▶ [WHAT IS NEEDED]
Go through the records and extract every line with the word "this".

Stored items
(** ** Hostnames *)
Definition is_host_rune (c : ascii) : bool := is_lower c || is_digit c || Ascii.eqb c "-".
(** The first rune that is not allowed. *)
Fixpoint bad_rune (l : bytes) : option bytes :=
  match l with
  | [] => None
  | c :: l' => if is_host_rune c then bad_rune l' else Some (hd [] (runes 1 l))
  end.
Definition validateLabel (label : string) : option go_error :=
  if String.eqb label "" then Some (InvalidInput "domain labels must not be empty" [])
  else if 63 <? len label then Some (InvalidInput "domain label %q is too long" [AStr label])
  else if bool_decide (head (bytes_of label) = Some "-"%char) || bool_decide (last (bytes_of label) = Some "-"%char)
  then Some (InvalidInput "domain label %q must not start or end with '-'" [AStr label])
  else match bad_rune (bytes_of label) with
       | Some r => Some (InvalidInput "domain label %q contains invalid character %q" [AStr label; AStr (str_of r)])
       | None => None
       end.
Fixpoint validate_labels (labels : list string) : option go_error :=
  match labels with
  | [] => None
  | l :: ls => match validateLabel l with Some e => Some e | None => validate_labels ls end
  end.
Definition normalizeHostname (raw : string) : go_error + string :=
  let host := TrimSuffix (TrimSpace (ToLower raw)) "." in
  if String.eqb host "" then inl (InvalidInput "domain is required" [])
  else if Contains host "://" then inl (InvalidInput "domain must not include http:// or https://" [])
  else if ContainsAny host "/?#" then inl (InvalidInput "domain must not include a path or query string" [])
  else if Contains host ":" then inl (InvalidInput "domain must not include a port" [])
  else if HasPrefix host "*." then inl (InvalidInput "wildcard domains are not supported yet" [])
  else if Contains host "*" then inl (InvalidInput "wildcard domains are not supported yet" [])
  else if maxHostnameLen <? len host then inl (InvalidInput "domain must be at most %d characters" [AInt maxHostnameLen])
  else if Z.of_nat (length (Split host ".")) <? 2
  then inl (InvalidInput "domain must include a public suffix, e.g. app.example.com" [])
  else match validate_labels (Split host ".") with Some e => inl e | None => inr host end.

Definition initialStatus (svc : ServiceRoute) : string * string :=
  if String.eqb (sr_Visibility svc) "private" then (StatusBlocked, "Make the service public before attaching a custom domain.")
  else if String.eqb (sr_RouteURL svc) ""
  then (StatusBlocked, "Deploy this public service first so Plorigo can create its generated domain.")
  else (StatusPendingDNS, "Add the shown DNS record at your DNS provider, then verify this domain.").

Definition sameDNSName (a b : string) : bool := EqualFold (TrimSuffix a ".") (TrimSuffix b ".").
Definition intersects (a b : list string) : bool := existsb (in_list a) b.

Section Names.
Context {N : Addresses} {R : Resolver}.
(** [hosts]: addresses in their canonical text, without repetition, sorted. *)
Fixpoint collect_hosts (seen : list string) (l : list string) : list string :=
  match l with
  | [] => []
  | h :: l' =>
      let h := default h (ParseIP_String h) in
      if String.eqb h "" || in_list seen h then collect_hosts seen l' else h :: collect_hosts (h :: seen) l'
  end.
Definition hosts (l : list string) : list string := isort String.leb (collect_hosts [] l).
Definition generatedHost (routeURL : string) : option string :=
  match Parse_Hostname routeURL with
  | None => None
  | Some h => if String.eqb h "" then None else Some (ToLower (TrimSuffix h "."))
  end.
Definition isApexDomain (host : string) : bool := bool_decide (EffectiveTLDPlusOne host = Some host).
End Names.

(** ** Statements *)
Definition domain_new (id : string) (c : Domain) (now : Z) : db_Domain :=
  mk_dm id (dom_ServiceID c) (dom_EnvironmentID c) (dom_ProjectID c) (dom_WorkspaceID c) (dom_Hostname c)
    (dom_Status c) (dom_StatusMessage c) None now now.
Definition domain_statuses : list string := ["blocked"; "pending_dns"; "verified"; "active"; "failed"].
Definition same_hostname (c : Domain) (r : db_Domain) : bool :=
  String.eqb (dm_WorkspaceID r) (dom_WorkspaceID c) && String.eqb (dm_Hostname r) (dom_Hostname c).
Definition sql_CreateDomain (c : Domain) (st : Stamp) (d : DB) : go_error + (db_Domain * DB) :=
  if existsb (same_hostname c) (domains d) then inl (ErrUnique "domains_workspace_id_hostname_key")
  else if has_key dm_ID (st_uuid st) (domains d) then inl (ErrUnique "domains_pkey")
  else if negb (in_list domain_statuses (dom_Status c)) then inl (ErrConstraint "domains_status_check")
  else if negb (has_key sv_ID (dom_ServiceID c) (services d) && has_key en_ID (dom_EnvironmentID c) (environments d) &&
                has_key pj_ID (dom_ProjectID c) (projects d) && has_key ws_ID (dom_WorkspaceID c) (workspaces d))
  then inl (ErrConstraint "domains_fkey")
  else let r := domain_new (st_uuid st) c (st_now st) in inr (r, set_domains (domains d ++ [r]) d).
Definition sql_GetDomain (id : string) (d : DB) : option db_Domain := lookup_by dm_ID id (domains d).
Definition sql_ListDomains (sel : db_Domain → bool) (d : DB) : list db_Domain := newest_first dm_CreatedAt (where_ sel (domains d)).
Definition sql_ListDomainsByService (serviceID : string) := sql_ListDomains (λ r, String.eqb (dm_ServiceID r) serviceID).
Definition sql_ListDomainsByProject (projectID : string) := sql_ListDomains (λ r, String.eqb (dm_ProjectID r) projectID).
Definition sql_ListDomainsByWorkspace (workspaceID : string) := sql_ListDomains (λ r, String.eqb (dm_WorkspaceID r) workspaceID).
Definition domain_checked (status message : string) (now : Z) (r : db_Domain) : db_Domain :=
  mk_dm (dm_ID r) (dm_ServiceID r) (dm_EnvironmentID r) (dm_ProjectID r) (dm_WorkspaceID r) (dm_Hostname r)
    status message (Some now) (dm_CreatedAt r) now.
Definition sql_UpdateDomainVerification (id status message : string) (st : Stamp) (d : DB) : go_error + (db_Domain * DB) :=
  match lookup_by dm_ID id (domains d) with
  | None => inl ErrNoRows
  | Some r =>
      if negb (in_list domain_statuses status) then inl (ErrConstraint "domains_status_check")
      else let f := domain_checked status message (st_now st) in
           inr (f r, set_domains (update_where (λ x, String.eqb (dm_ID x) id) f (domains d)) d)
  end.
Definition sql_DeleteDomain (id : string) (st : Stamp) (d : DB) : go_error + (string * DB) :=
  match lookup_by dm_ID id (domains d) with
  | None => inl ErrNoRows
  | Some r => inr (dm_ID r, set_domains (where_ (λ x, negb (String.eqb (dm_ID x) id)) (domains d)) d)
  end.
Definition sql_GetDomainServiceForCreate (id : string) (d : DB) : option db_Service := lookup_by sv_ID id (services d).
Definition sql_GetProject (id : string) (d : DB) : option db_Project := lookup_by pj_ID id (projects d).

(** ** The store (postgres.go) *)
Definition domainFromRow (r : db_Domain) : Domain :=
  mk_Domain (dm_ID r) (dm_ServiceID r) (dm_EnvironmentID r) (dm_ProjectID r) (dm_WorkspaceID r) (dm_Hostname r)
    (dm_Status r) (dm_StatusMessage r) "" "" "" (dm_CreatedAt r) (dm_UpdatedAt r) (dm_LastCheckedAt r).
Definition serviceRouteFromRow (r : db_Service) : ServiceRoute :=
  mk_ServiceRoute (sv_ID r) (sv_EnvironmentID r) (sv_ProjectID r) (sv_WorkspaceID r) (sv_Visibility r) (sv_RouteUrl r).

Section Store.
Context {E : Env}.
Definition store_CreateDomain (c : Domain) : M Domain :=
  on_err (λ e, if isUniqueViolation e then AlreadyExists "domain %q is already attached in this workspace" [AStr (dom_Hostname c)] else e)
    (row ← db_exec (sql_CreateDomain c); mret (domainFromRow row)).
Definition GetDomain (id : string) : M (option Domain) :=
  ok_or_norows (db_query_row (λ d, domainFromRow <$> sql_GetDomain id d)).
Definition store_ListByService (serviceID : string) : M (list Domain) :=
  db_query (λ d, map domainFromRow (sql_ListDomainsByService serviceID d)).
Definition store_ListByProject (projectID : string) : M (list Domain) :=
  db_query (λ d, map domainFromRow (sql_ListDomainsByProject projectID d)).
Definition store_ListByWorkspace (workspaceID : string) : M (list Domain) :=
  db_query (λ d, map domainFromRow (sql_ListDomainsByWorkspace workspaceID d)).
Definition UpdateVerification (id status message : string) : M Domain :=
  row ← db_exec (sql_UpdateDomainVerification id status message); mret (domainFromRow row).
Definition store_DeleteDomain (id : string) : M (option string) := ok_or_norows (db_exec (sql_DeleteDomain id)).
Definition store_ServiceRoute (serviceID : string) : M (option ServiceRoute) :=
  ok_or_norows (db_query_row (λ d, serviceRouteFromRow <$> sql_GetDomainServiceForCreate serviceID d)).
Definition store_WorkspaceForProject (projectID : string) : M (option string) :=
  ok_or_norows (db_query_row (λ d, pj_WorkspaceID <$> sql_GetProject projectID d)).
End Store.

(** ** The service (service.go) *)
Definition domain_resource (workspaceID id : string) : Resource := mk_Resource "domain" workspaceID id.

Section Service.
Context {E : Env} {A : Authorizer} {N : Addresses} {R : Resolver}.

(** A lookup never fails the request. *)
Definition lookup_host (host : string) : M (option (list string)) := port (λ n, inr (LookupHost n host)).
Definition lookup_cname (host : string) : M (option string) := port (λ n, inr (LookupCNAME n host)).

Definition resolveIPs (host : string) : M (list string) :=
  got ← lookup_host host; mret (match got with None => [] | Some l => hosts l end).

Definition enrichWithService (d : Domain) (svc : ServiceRoute) : M Domain :=
  let d := with_record d (dom_DNSRecordType d) (dom_DNSRecordValue d) in
  if String.eqb (sr_Visibility svc) "private" || String.eqb (sr_RouteURL svc) "" then mret d
  else
    match generatedHost (sr_RouteURL svc) with
    | None => mret d
    | Some target =>
        if isApexDomain (dom_Hostname d) then
          ips ← resolveIPs target;
          let value := Join ips ", " in
          mret (with_record d RecordA (if String.eqb value "" then target else value))
        else mret (with_record d RecordCNAME target)
    end.
Definition enrich (d : Domain) : M Domain :=
  svc ← try (store_ServiceRoute (dom_ServiceID d));
  match svc with
  | inr (Some svc) => enrichWithService d svc
  | _ => mret d
  end.
Fixpoint map_each {X Y} (f : X → M Y) (l : list X) : M (list Y) :=
  match l with
  | [] => mret []
  | x :: l' => y ← f x; ys ← map_each f l'; mret (y :: ys)
  end.
Definition enrichRows (rows : list Domain) : M (list Domain) := map_each enrich rows.

Definition verified : string * string :=
  (StatusVerified, "DNS is verified. The agent will activate this domain on the next route sync.").
Definition verify (d : Domain) (svc : ServiceRoute) : M (string * string) :=
  if String.eqb (sr_Visibility svc) "private"
  then mret (StatusBlocked, "Make the service public before attaching a custom domain.")
  else
    match generatedHost (sr_RouteURL svc) with
    | None => mret (StatusBlocked, "Deploy this public service first so Plorigo can create its generated domain.")
    | Some target =>
        if isApexDomain (dom_Hostname d) then
          got ← lookup_host (dom_Hostname d);
          match got with
          | None => mret (StatusPendingDNS, "DNS is not pointing here yet. Add the shown A/AAAA records, wait for propagation, then verify again.")
          | Some got =>
              want ← lookup_host target;
              match want with
              | Some (x :: want) =>
                  if intersects (hosts got) (hosts (x :: want)) then mret verified
                  else mret (StatusPendingDNS, "DNS is not pointing to this service yet. Update the shown A/AAAA records, then verify again.")
              | _ => mret (StatusPendingDNS, "Plorigo could not resolve the generated domain yet. Wait for the generated route to resolve, then verify again.")
              end
          end
        else
          cname ← lookup_cname (dom_Hostname d);
          match cname with
          | Some cname =>
              if sameDNSName cname target then mret verified
              else mret (StatusPendingDNS, "DNS is not pointing here yet. Add the shown CNAME record, wait for propagation, then verify again.")
          | None => mret (StatusPendingDNS, "DNS is not pointing here yet. Add the shown CNAME record, wait for propagation, then verify again.")
          end
    end.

▶ [WRITTEN ANSWER]
  then (StatusBlocked, "Deploy this public service first so Plorigo can create its generated domain.")
  else (StatusPendingDNS, "Add the shown DNS record at your DNS provider, then verify this domain.").
  on_err (λ e, if isUniqueViolation e then AlreadyExists "domain %q is already attached in this workspace" [AStr (dom_Hostname c)] else e)
  (StatusVerified, "DNS is verified. The agent will activate this domain on the next route sync.").
    | None => mret (StatusBlocked, "Deploy this public service first so Plorigo can create its generated domain.")
                  else mret (StatusPendingDNS, "DNS is not pointing to this service yet. Update the shown A/AAAA records, then verify again.")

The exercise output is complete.